Segment Start: Data excerpts

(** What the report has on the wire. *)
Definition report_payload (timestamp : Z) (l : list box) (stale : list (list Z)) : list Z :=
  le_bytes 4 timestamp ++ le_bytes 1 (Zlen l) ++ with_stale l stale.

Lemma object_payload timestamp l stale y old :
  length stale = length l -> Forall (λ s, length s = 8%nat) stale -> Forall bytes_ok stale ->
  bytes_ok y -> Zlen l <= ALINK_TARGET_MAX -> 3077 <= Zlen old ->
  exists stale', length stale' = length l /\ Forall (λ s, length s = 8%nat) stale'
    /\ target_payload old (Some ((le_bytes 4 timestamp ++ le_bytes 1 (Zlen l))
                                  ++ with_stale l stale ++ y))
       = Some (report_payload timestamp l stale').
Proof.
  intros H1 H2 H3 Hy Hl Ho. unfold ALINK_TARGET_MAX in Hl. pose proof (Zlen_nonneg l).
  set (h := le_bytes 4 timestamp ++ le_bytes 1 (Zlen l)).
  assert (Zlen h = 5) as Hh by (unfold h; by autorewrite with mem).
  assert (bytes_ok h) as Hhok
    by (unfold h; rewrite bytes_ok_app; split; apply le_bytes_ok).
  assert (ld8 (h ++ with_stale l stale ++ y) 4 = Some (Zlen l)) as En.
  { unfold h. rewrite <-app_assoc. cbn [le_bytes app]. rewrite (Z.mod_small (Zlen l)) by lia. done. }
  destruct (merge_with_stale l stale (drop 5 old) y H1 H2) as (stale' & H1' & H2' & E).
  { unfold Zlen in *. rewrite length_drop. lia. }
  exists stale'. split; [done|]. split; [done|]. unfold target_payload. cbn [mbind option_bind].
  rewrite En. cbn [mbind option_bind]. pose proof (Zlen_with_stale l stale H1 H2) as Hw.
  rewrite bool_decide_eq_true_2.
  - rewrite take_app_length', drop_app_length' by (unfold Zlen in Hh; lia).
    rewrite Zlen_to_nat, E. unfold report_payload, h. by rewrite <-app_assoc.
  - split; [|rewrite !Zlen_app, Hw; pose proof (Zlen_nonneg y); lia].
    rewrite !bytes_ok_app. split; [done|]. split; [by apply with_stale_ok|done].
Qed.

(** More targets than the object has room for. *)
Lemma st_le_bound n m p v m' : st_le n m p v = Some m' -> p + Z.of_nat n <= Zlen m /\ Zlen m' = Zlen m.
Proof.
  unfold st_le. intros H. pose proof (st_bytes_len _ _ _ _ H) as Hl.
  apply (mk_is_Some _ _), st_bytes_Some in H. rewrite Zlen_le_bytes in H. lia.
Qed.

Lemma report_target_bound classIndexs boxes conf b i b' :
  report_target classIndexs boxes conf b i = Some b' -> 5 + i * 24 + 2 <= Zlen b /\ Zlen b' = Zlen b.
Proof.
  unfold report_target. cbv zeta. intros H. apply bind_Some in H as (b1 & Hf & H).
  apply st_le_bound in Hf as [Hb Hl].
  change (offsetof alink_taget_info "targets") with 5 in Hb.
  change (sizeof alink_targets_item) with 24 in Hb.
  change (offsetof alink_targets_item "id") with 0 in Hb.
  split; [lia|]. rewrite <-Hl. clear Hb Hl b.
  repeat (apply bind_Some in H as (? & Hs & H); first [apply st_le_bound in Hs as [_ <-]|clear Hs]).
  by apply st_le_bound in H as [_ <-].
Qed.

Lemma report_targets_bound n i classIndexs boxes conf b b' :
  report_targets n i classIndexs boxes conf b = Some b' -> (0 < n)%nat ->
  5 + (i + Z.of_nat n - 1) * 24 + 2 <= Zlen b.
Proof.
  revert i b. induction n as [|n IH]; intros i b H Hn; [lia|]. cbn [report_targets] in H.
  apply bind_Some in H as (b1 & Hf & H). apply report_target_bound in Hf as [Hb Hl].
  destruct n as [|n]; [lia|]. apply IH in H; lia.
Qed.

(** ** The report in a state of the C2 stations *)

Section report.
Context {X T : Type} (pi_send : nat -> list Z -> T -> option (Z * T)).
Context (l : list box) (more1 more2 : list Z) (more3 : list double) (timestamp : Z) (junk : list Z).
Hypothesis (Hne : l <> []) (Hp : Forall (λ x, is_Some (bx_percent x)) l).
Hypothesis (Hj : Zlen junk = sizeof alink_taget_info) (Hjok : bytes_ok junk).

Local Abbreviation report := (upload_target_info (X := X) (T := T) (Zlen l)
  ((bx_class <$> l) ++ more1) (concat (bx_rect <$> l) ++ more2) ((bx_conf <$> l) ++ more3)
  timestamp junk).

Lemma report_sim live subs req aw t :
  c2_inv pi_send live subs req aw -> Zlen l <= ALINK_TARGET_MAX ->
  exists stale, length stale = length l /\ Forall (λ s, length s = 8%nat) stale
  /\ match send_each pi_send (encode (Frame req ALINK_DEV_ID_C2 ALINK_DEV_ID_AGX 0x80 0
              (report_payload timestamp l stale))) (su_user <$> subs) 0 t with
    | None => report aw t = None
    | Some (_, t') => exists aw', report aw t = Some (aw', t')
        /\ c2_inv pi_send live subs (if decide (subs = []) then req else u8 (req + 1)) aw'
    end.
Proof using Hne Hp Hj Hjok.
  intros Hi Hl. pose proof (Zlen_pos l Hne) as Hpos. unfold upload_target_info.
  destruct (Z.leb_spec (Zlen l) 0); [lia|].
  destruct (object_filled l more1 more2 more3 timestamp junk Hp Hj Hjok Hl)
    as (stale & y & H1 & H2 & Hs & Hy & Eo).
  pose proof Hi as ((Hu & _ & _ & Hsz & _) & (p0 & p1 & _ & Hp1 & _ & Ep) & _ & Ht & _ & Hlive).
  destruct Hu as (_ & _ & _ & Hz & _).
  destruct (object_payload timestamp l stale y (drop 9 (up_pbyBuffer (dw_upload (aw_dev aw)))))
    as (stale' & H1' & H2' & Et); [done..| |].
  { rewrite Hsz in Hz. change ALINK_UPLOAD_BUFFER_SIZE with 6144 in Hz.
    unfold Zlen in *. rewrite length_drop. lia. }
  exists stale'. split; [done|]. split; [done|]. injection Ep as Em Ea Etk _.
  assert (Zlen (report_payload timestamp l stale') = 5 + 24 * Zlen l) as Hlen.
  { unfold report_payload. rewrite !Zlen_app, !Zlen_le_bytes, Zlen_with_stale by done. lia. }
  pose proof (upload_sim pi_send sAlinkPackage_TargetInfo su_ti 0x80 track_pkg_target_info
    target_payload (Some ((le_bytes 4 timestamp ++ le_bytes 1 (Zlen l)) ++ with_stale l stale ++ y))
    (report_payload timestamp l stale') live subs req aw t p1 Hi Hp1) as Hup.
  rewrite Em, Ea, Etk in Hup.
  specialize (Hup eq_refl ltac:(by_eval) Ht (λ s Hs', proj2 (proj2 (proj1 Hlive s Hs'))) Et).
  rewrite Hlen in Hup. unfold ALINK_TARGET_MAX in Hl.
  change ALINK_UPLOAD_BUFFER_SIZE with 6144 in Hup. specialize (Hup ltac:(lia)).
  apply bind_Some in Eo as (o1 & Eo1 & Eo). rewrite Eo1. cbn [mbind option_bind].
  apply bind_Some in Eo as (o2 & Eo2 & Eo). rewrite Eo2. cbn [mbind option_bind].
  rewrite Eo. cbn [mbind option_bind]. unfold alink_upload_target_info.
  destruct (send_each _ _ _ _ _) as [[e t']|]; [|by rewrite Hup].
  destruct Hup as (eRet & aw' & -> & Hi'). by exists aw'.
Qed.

Segment End: Data excerpts
Segment Start: Data excerpts

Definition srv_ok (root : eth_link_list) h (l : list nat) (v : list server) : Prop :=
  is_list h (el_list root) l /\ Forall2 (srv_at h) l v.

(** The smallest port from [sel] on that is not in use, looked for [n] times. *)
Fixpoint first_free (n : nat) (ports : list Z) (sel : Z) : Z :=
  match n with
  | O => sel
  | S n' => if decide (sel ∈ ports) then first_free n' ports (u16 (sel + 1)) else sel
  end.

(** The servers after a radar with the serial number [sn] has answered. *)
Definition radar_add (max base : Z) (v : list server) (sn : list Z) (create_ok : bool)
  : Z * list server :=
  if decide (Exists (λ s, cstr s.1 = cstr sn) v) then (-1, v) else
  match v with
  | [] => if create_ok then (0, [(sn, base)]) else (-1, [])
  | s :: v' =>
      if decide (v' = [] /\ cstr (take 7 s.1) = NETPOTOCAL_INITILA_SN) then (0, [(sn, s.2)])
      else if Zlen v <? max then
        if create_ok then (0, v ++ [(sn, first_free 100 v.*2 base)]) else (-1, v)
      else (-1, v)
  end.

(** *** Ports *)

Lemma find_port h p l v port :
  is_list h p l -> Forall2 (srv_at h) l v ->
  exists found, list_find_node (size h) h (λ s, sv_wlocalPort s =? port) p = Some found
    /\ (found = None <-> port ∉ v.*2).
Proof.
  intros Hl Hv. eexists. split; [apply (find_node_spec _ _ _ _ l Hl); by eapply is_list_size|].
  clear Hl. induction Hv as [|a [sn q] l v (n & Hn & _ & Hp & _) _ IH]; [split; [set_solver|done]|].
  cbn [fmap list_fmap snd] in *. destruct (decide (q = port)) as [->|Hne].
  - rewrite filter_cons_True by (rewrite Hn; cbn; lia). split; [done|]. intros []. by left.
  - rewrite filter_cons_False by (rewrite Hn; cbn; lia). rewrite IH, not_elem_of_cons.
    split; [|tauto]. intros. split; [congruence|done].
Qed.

Segment End: Data excerpts
Segment Start: Data excerpts

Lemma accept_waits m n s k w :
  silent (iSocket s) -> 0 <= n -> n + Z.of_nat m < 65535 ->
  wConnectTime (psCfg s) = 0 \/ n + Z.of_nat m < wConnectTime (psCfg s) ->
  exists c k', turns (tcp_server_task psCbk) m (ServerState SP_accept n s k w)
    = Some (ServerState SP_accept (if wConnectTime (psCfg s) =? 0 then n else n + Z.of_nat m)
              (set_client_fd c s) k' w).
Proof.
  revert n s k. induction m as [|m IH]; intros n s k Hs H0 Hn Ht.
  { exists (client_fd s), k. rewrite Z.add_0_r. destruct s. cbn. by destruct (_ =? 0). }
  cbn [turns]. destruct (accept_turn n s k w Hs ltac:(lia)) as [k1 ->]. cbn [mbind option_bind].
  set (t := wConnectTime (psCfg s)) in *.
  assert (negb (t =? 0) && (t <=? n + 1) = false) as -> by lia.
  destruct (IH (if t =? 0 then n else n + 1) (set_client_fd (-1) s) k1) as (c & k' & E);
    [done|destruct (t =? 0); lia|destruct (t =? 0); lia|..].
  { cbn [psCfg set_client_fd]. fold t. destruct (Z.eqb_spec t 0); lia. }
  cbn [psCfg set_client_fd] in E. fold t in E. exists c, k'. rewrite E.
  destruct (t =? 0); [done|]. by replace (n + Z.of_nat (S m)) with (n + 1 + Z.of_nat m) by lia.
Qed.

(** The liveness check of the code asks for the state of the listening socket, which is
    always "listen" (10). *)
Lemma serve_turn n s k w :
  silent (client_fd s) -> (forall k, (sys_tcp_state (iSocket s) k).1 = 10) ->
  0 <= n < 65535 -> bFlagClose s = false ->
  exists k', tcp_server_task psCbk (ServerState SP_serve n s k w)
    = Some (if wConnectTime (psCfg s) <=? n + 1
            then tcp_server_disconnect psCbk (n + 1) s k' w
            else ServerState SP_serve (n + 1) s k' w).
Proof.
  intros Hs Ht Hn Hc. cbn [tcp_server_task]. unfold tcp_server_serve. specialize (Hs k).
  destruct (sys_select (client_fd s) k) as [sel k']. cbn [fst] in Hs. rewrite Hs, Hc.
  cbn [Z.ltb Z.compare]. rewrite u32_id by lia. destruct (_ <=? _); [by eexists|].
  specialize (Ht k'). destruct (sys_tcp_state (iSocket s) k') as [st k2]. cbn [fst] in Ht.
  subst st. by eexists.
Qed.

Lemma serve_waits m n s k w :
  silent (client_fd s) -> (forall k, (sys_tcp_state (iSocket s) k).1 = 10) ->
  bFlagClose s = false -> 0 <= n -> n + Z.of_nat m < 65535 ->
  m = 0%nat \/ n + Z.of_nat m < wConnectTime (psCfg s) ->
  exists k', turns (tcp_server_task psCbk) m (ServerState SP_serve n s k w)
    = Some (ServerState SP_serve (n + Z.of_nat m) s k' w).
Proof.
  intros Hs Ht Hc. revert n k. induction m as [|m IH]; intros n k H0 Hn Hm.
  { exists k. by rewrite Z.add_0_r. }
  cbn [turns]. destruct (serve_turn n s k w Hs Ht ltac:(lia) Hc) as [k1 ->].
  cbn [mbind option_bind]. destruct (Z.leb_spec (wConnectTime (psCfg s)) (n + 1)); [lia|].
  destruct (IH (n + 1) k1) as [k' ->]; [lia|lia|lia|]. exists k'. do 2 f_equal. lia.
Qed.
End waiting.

Segment End: Data excerpts

*What you need to do*
Filter the records for the string "match" and copy every line that holds it.

*Expected output*
  /\ match send_each pi_send (encode (Frame req ALINK_DEV_ID_C2 ALINK_DEV_ID_AGX 0x80 0
  match n with
  match v with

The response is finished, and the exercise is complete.